Saturday, May 14, 2011

Education and the Good Life, Chapter XII

Chapter XII (pages 209-223), “Sex Education”

Readers, sympathetic so far to the message of instilling a sense of freedom and courageousness in children, might be tempted to revert to “slavery and terror [p. 209]” in the sex realm. Russell says he will stay true to his principles, and treat the sex instinct like any other – though in its mature form, the sex drive is later developing than most other desires. Discussions with children still at the prepubescent stage will be the primary focus of this chapter. The Freudians are right in that bad handling of sexual issues at early ages can lead to harms later in life. Obscenity laws have contributed to poor sex education, as valuable ideas have to be couched in euphemism to escape the censors.

Apparently masturbation by two and three year old children is common – and it is commonly met with horror from adults. The threats of caregivers do not stop the practice, but they do instill apprehension which, though eventually repressed, expresses itself in nightmares or other psychic disorders. The practice of masturbation by young children in itself typically involves no physical or moral harm; it is the anti-masturbation policy that produces trouble. Subtle nudges away from masturbation, such as ensuring that children are quite tired when they go to bed, are unobjectionable, but any direct attention to the practice will likely prove counterproductive.

Children are curious, and that natural curiosity extends to gender differences.
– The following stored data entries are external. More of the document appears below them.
(** * A two-dimensional k-d tree: construction and nearest-neighbour search

    Shallow embedding of [src/kdtree.js].

    Modelling choices.
    - Numbers.  The source computes in IEEE 754 binary64.  The development
      is over integers ([Z]): it is the source on integer coordinates of
      magnitude at most [2^25], where every difference, product and sum of
      the source is an integer of magnitude at most [2^53] and so exact, and
      every comparison that of the integers.  A statement that depends on
      the value of a squared distance carries this range ([inExactRange]) as
      a hypothesis.  Module [Binary64] has the same functions over doubles,
      to run the source where rounding or underflow decide the outcome.
    - A reference to a [KDTreeNode] that may be [null] is a value of the
      inductive type [KDTreeNode], whose constructor [null] is the JavaScript
      [null] and whose constructor [Node] carries the four fields the source
      sets on every node ([point], [boundingRect], [leftChild],
      [rightChild]).
    - Arrays are lists.  A function that mutates an array it was given
      returns the final content of that array next to its result.
    - [Array.prototype.sort] is the stable sort of the language standard.
    - Reading a property of [null] or [undefined] throws a [TypeError]; a
      function that can do so returns an [outcome].
    - [new_KDTree] is the constructor [KDTree]; the other functions keep
      their names.

    The file gives the embedding of the source, then the notions the
    specification is worded in, then the proofs, the claims last. *)

From Equations Require Import Equations.
From Stdlib Require Import ZArith List Arith Lia Bool Permutation Sorted Floats.
Import ListNotations.

Local Open Scope Z_scope.

(** ** Data model *)

Record Point : Type := mkPoint { x : Z; y : Z }.

Record Rect : Type := mkRect { minX : Z; maxX : Z; minY : Z; maxY : Z }.

Inductive KDTreeNode : Type :=
| null : KDTreeNode
| Node (point : Point) (boundingRect : Rect)
       (leftChild rightChild : KDTreeNode) : KDTreeNode.

Record KDTree : Type := mkKDTree { rootNode : KDTreeNode }.

Definition AXIS_X : nat := 0.
Definition AXIS_Y : nat := 1.
Definition K : nat := 2.

(** The coordinate of a point on an axis ([axis == AXIS_X ? p.x : p.y]). *)
Definition coord (axis : nat) (p : Point) : Z :=
  if Nat.eqb axis AXIS_X then x p else y p.

(** ** Errors *)

Inductive JsError : Type := TypeError.

Inductive outcome (A : Type) : Type :=
| Ok (a : A)
| Throw (e : JsError).
Arguments Ok {A} a.
Arguments Throw {A} e.

Definition bind {A B : Type} (m : outcome A) (f : A -> outcome B) : outcome B :=
  match m with
  | Ok a => f a
  | Throw e => Throw e
  end.

Notation "v <- m ;; k" := (bind m (fun v => k))
  (at level 61, m at next level, right associativity).

(** ** Array operations *)

(** [a.slice(from, to)] and [a.slice(from)]. *)
Definition slice {A : Type} (from to : nat) (a : list A) : list A :=
  skipn from (firstn to a).

Definition slice_from {A : Type} (from : nat) (a : list A) : list A :=
  skipn from a.

(** [a.splice(i, 0, e)]: insert [e] at index [i]. *)
Definition splice_insert {A : Type} (i : nat) (e : A) (a : list A) : list A :=
  firstn i a ++ e :: skipn i a.

(** [a.pop()], the array that is left. *)
Definition pop {A : Type} (a : list A) : list A := removelast a.

(** [a.sort(cmp)] for a comparator that returns a number: a stable sort,
    written as an insertion sort.  [sort_insert] puts an element in front
    of the first element it does not follow. *)
Fixpoint sort_insert {A : Type} (cmp : A -> A -> Z) (e : A) (a : list A) : list A :=
  match a with
  | [] => [e]
  | h :: t => if cmp e h <=? 0 then e :: a else h :: sort_insert cmp e t
  end.

Fixpoint Array_sort {A : Type} (cmp : A -> A -> Z) (a : list A) : list A :=
  match a with
  | [] => []
  | h :: t => sort_insert cmp h (Array_sort cmp t)
  end.

(** ** Construction *)

(** The comparator of line 57: [a.x - b.x] on [AXIS_X], else [a.y - b.y]. *)
Definition compareOnAxis (axis : nat) (a b : Point) : Z :=
  if Nat.eqb axis AXIS_X then x a - x b else y a - y b.

Definition leftChildBoundingRect (axis : nat) (boundingRect : Rect) (p : Point) : Rect :=
  {| minX := minX boundingRect;
     maxX := if Nat.eqb axis AXIS_X then x p else maxX boundingRect;
     minY := minY boundingRect;
     maxY := if Nat.eqb axis AXIS_Y then y p else maxY boundingRect |}.

Definition rightChildBoundingRect (axis : nat) (boundingRect : Rect) (p : Point) : Rect :=
  {| minX := if Nat.eqb axis AXIS_X then x p else minX boundingRect;
     maxX := maxX boundingRect;
     minY := if Nat.eqb axis AXIS_Y then y p else minY boundingRect;
     maxY := maxY boundingRect |}.

Definition medianIndexOf {A : Type} (a : list A) : nat := (length a / 2)%nat.

(** What the recursion of [createKDTree_] rests on: sorting keeps the
    length, and both slices around the median index are shorter. *)
Lemma sort_insert_length {A : Type} (cmp : A -> A -> Z) e a :
  length (sort_insert cmp e a) = S (length a).
Proof.
  induction a as [|h t IH]; simpl; [reflexivity|].
  destruct (cmp e h <=? 0); simpl; congruence.
Qed.

Lemma Array_sort_length {A : Type} (cmp : A -> A -> Z) a :
  length (Array_sort cmp a) = length a.
Proof.
  induction a as [|h t IH]; simpl; [reflexivity|].
  rewrite sort_insert_length. congruence.
Qed.

Lemma medianIndex_lt {A : Type} (a : list A) :
  a <> [] -> (medianIndexOf a < length a)%nat.
Proof.
  intros Ha. unfold medianIndexOf.
  destruct a as [|h t]; [congruence|].
  apply Nat.div_lt; simpl; lia.
Qed.

Lemma slice_before_shorter {A : Type} (m : nat) (a : list A) :
  (m < length a)%nat -> (length (slice 0 m a) < length a)%nat.
Proof.
  intros Hm. unfold slice. rewrite skipn_O, length_firstn. lia.
Qed.

Lemma slice_after_shorter {A : Type} (m : nat) (a : list A) :
  (m < length a)%nat -> (length (slice_from (m + 1) a) < length a)%nat.
Proof.
  intros Hm. unfold slice_from. rewrite length_skipn. lia.
Qed.

(** [createKDTree_(points, depth, boundingRect)].  The result is the node
    and the content of the array [points] when the call returns: the call
    sorts [points] in place and hands copies ([slice]) to the recursive
    calls, whose own sorting is therefore not seen in [points].

    The recursion is on the length of the array. *)
Equations? createKDTree_ (points : list Point) (depth : nat) (boundingRect : Rect)
  : KDTreeNode * list Point by wf (length points) lt :=
createKDTree_ [] depth boundingRect := (null, []);
createKDTree_ (p0 :: ps) depth boundingRect :=
  let axis := (depth mod K)%nat in
  let sorted := Array_sort (compareOnAxis axis) (p0 :: ps) in
  let medianIndex := medianIndexOf sorted in
  let point := nth medianIndex sorted p0 in
  let leftRect := leftChildBoundingRect axis boundingRect point in
  let rightRect := rightChildBoundingRect axis boundingRect point in
  let leftChild :=
    fst (createKDTree_ (slice 0 medianIndex sorted) (depth + 1) leftRect) in
  let rightChild :=
    fst (createKDTree_ (slice_from (medianIndex + 1) sorted) (depth + 1) rightRect) in
  (Node point boundingRect leftChild rightChild, sorted).
Proof.
  all: assert (Hlen : length sorted = S (length ps))
    by (subst sorted; rewrite sort_insert_length, Array_sort_length; reflexivity).
  all: assert (Hm : (medianIndex < length sorted)%nat)
    by (apply medianIndex_lt; intros E; rewrite E in Hlen; discriminate).
  - rewrite <- Hlen. now apply slice_before_shorter.
  - rewrite <- Hlen. now apply slice_after_shorter.
Qed.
Their curiosity can be intensified, however, by the adult practice of shrouding sexual matters in mystery. Kids can see their family naked when such nakedness is, as it were, naturally occurring. The approach towards sex education should be the same as with other types of education: questions must be answered truthfully, and with the same fullness, interest, and matter-of-factness that questions about steam engines would be met with. Children will pick up on any subtle messages that sex is somehow dirty, to the detriment of their future happiness.

Learning about sex from the gossip of school children is likely to instill unhealthy attitudes. Most boys of Russell’s years who were exposed to sex education in that fashion “continued through life to think sex comic and nasty, with the result that they could not respect a woman with whom they had intercourse, even though she were the mother of their children [p. 215].” Nevertheless, many parents seek the cowardly approach of silence on sexual matters – which among other effects, ensures that children will think badly of their parents when the kids realize that their parents had sex. It is cruel to let a child reach puberty without preparation for what lies ahead. Girls and boys both need truthful information. “Sex must be treated from the first as natural, delightful and decent [p. 215].” (Much in this chapter, incidentally, is echoed by Russell later in Marriage and Morals and in The Conquest of Happiness.)

Parents of different religious or ethical persuasions will wish to give their children different guidance on sexual morality. All children, though, should be told about sexually-transmitted diseases, without exaggeration, and about prevention as well as treatment or cure. “It is a mistake to give only such instruction as is needed by the perfectly virtuous, and to regard the misfortunes which happen to others as a just punishment of sin [p. 218].” People should be warned about the seriousness of the decision to have children, and the necessity that babies only be conceived if they are likely to be sufficiently provided for. [Russell's godfather might even have been willing to forbid marriages if the couple could not demonstrate sufficient means to raise a child; see paragraph 15 of Chapter V of On Liberty.] The old, cruel notion that children within marriage are always a blessing is a view that “is now only maintained by heartless dogmatists, who think that everything disgraceful to humanity redounds to the glory of God [p. 219].”

Children must be instructed that they are likely to be future parents, and that they cannot remain ignorant about how to be good parents: their untutored instincts will not be enough to serve well the interests of their children. The idea that motherhood is fully instinctual is wrong and damaging, turning intelligent women away from having children.

“Jealousy must not be regarded as a justifiable insistence upon rights, but as a misfortune to the one who feels it and a wrong towards its object [p. 220].” (Again, Russell echoes (or rather, presages) Marriage and Morals.) Love without possessiveness is uplifting, fulfilling; love with possessiveness is diminishing, enervating. “Love cannot be a duty, because it is not subject to the will [p. 220].” Russell anticipates (or mimics?) that old “If you love something set it free…” line: “Those who shut [love] up in a cage destroy the beauty and joy which it can only display while it is free and spontaneous [p. 220].” The fear of loss creates the loss; be courageous.

Some open-minded adults nevertheless teach their children the traditional morality, with the belief that later, when the children are mature, they can shrug it off. Russell believes this is an error, because our inherited traditions involve directly harmful elements – including the notion that jealousy is justifiable, or that lifelong sexual fidelity to a spouse is the sine qua non of marital bliss. The teaching of sex should be undertaken with a scientific, not a dogmatic, approach, and without any special reverence.